In 2008—the year I first visited, during the economic collapse—the tourism boom was just beginning. You could walking the length of Laugavegur and pass maybe five people the entire way. On weeknights, bars were quiet, and foreigners—known locally as “útlendingar,” or “outlanders” in English—were the object of much interest. It wasn’t unusual to find yourself penned into a corner as people threw curious questions your way: “What are you doing here? Where are you from? What do you do?”

Today, those days are long gone. Reykvíkingar shun tourists as much as possible, more concerned with bypassing the slow-walking, raincoat-clad, “oh my gahhhhhd would you LOOK at that cute sweater”-exclaiming masses on their way to work. Understandably so: tourism has impacted local life on many levels. The bars are packed, restaurants are full, supermarket and post office queues are swollen, and drivers have to constantly be on the lookout for lemming-like leaps into the road from Gore-texed amateur photographers.

In terms of that curiosity I experienced in 2008, the tables have turned completely. Now, it’s the searching, curious eyes of the tourists that rake across the faces of local residents, trying to soak up every detail with the heightened, hungry attention of someone in a state of bedazzled holiday wonderment.
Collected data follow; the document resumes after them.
(** 25 peers: seven at size 10, eighteen that have not announced an STH. *)
Definition seven_of_25 : list ClusterNodeState :=
  ((λ i : nat, example_node (pretty i) (Some (example_sth 1 10))) <$> seq 0 7)
  ++ ((λ i : nat, example_node (pretty i) None) <$> seq 7 18).

(** Two peers hold STHs of the same tree, signed at different times; then
    the one with the newer STH leaves. *)
Definition node_leaves : list CalculatorInput :=
  [ {| in_peers := [example_node "a" (Some (example_sth 100 5));
                    example_node "b" (Some (example_sth 60 5))];
       in_config := mkConfig 1 half;
       in_actual := Some (example_sth 50 3) |};
    {| in_peers := [example_node "b" (Some (example_sth 60 5))];
       in_config := mkConfig 1 half;
       in_actual := Some (example_sth 50 3) |} ].

(** A peer at size 5; then a peer whose STH of size 7 has timestamp 0. *)
Definition zero_timestamp_bucket : list CalculatorInput :=
  [ {| in_peers := [example_node "a" (Some (example_sth 100 5))];
       in_config := mkConfig 1 half;
       in_actual := None |};
    {| in_peers := [example_node "b" (Some (example_sth 0 7))];
       in_config := mkConfig 1 half;
       in_actual := None |} ].

(** A peer at size 2^32; then a peer at size 1. *)
Definition size_beyond_int : list CalculatorInput :=
  [ {| in_peers := [example_node "a" (Some (example_sth 100 (2 ^ 32)))];
       in_config := mkConfig 1 half;
       in_actual := None |};
    {| in_peers := [example_node "b" (Some (example_sth 101 1))];
       in_config := mkConfig 1 half;
       in_actual := None |} ].

(** The serving STH appears, the node catches up with it, the serving STH
    is deleted from the store. *)
Definition serving_sth_deleted : list (Op MemDatabase MemElection MemStore) :=
  [ OpServingSthUpdated (mkUpdate "serving_sth" true (example_sth 200 100));
    OpNewTreeHead (example_sth 201 100);
    OpServingSthUpdated (mkUpdate "serving_sth" false default_sth) ].

(** A registry with node n1 at port 80, and the update that moves it to
    port 81. *)
Definition n1_at_80 : gmap string ClusterPeer :=
  {[ "n1" := {| client := "http://h1:80";
                state_ := mkNodeState "n1" "h1" 80 None |} ]}.

Definition n1_to_81 : Update ClusterNodeState :=
  mkUpdate "n1" true (mkNodeState "n1" "h1" 81 None).

(** A controller whose database holds (timestamp 100, size 5). *)
Definition with_stored_sth : MemController :=
  new_ClusterStateController (LOOKUP_OK (example_sth 100 5)) (mkStore None None)
                             (mkElection false false).

(** The state a sequence of operations leads to (the starting state when
    it is fatal). *)
Definition after (ops : list (Op MemDatabase MemElection MemStore))
    (c : MemController) : MemController :=
  match run ops c with
  | Ok c' => c'
  | Fatal => c
  end.

(** A node that is master learns of its first peer. *)
Definition first_peer_joins : list (Op MemDatabase MemElection MemStore) :=
  [ OpClusterStateUpdated
      [mkUpdate "a" true (example_node "a" (Some (example_sth 100 5)))] ].

Definition fresh_master : MemController :=
  new_ClusterStateController NOT_FOUND (mkStore None None) (mkElection true true).

(** A master with a calculated STH to publish. *)
Definition master_with_candidate : MemController :=
  with_update_required true
    (with_calculated_serving_sth (Some (example_sth 102 10))
       (new_ClusterStateController NOT_FOUND (mkStore None None)
                                   (mkElection true true))).

(** ** Vocabulary of the further properties *)

(** The number of peers whose newest STH has a tree size of exactly [s]. *)
Fixpoint count_at (s : Z) (peers : list ClusterNodeState) : Z :=
  match peers with
  | [] => 0
  | node_state :: rest =>
      (match newest_sth node_state with
       | Some sth => if tree_size sth =? s then 1 else 0
       | None => 0
       end) + count_at s rest
  end.

(** [sth] is the newest STH of a peer, and of size [s]. *)
Definition in_bucket (s : Z) (peers : list ClusterNodeState) (sth : SignedTreeHead) : Prop :=
  ∃ node_state, node_state ∈ peers ∧ newest_sth node_state = Some sth ∧ tree_size sth = s.

(** The test of the second loop on [n] nodes seen, of [num_peers]. *)
Definition enough (config : ClusterConfig) (num_peers n : Z) : bool :=
  double_ge (double_div (double_of_Z n) (double_of_Z num_peers))
            (minimum_serving_fraction config)
  && (n >=? minimum_serving_nodes config).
And as a result, locals—lesser-spotted Icelanders, especially—have become de-facto actors in an ongoing production called Reykjavík Streetlife. Locals are now exotic creatures in a never-ending downtown tourist safari. And if you live in the tourism crucible of Miðbærinn, you might start to feel ground down by the staring; worn thin by the mental effort of keeping your head down to avoid being in ten photographs before you’ve even had morning coffee.

It’s enough to make you wonder about the wear and tear of this heavy attention on the psychological environment of the city—if, along with eroding peace and privacy, it might start to wear away the corners of the buildings themselves.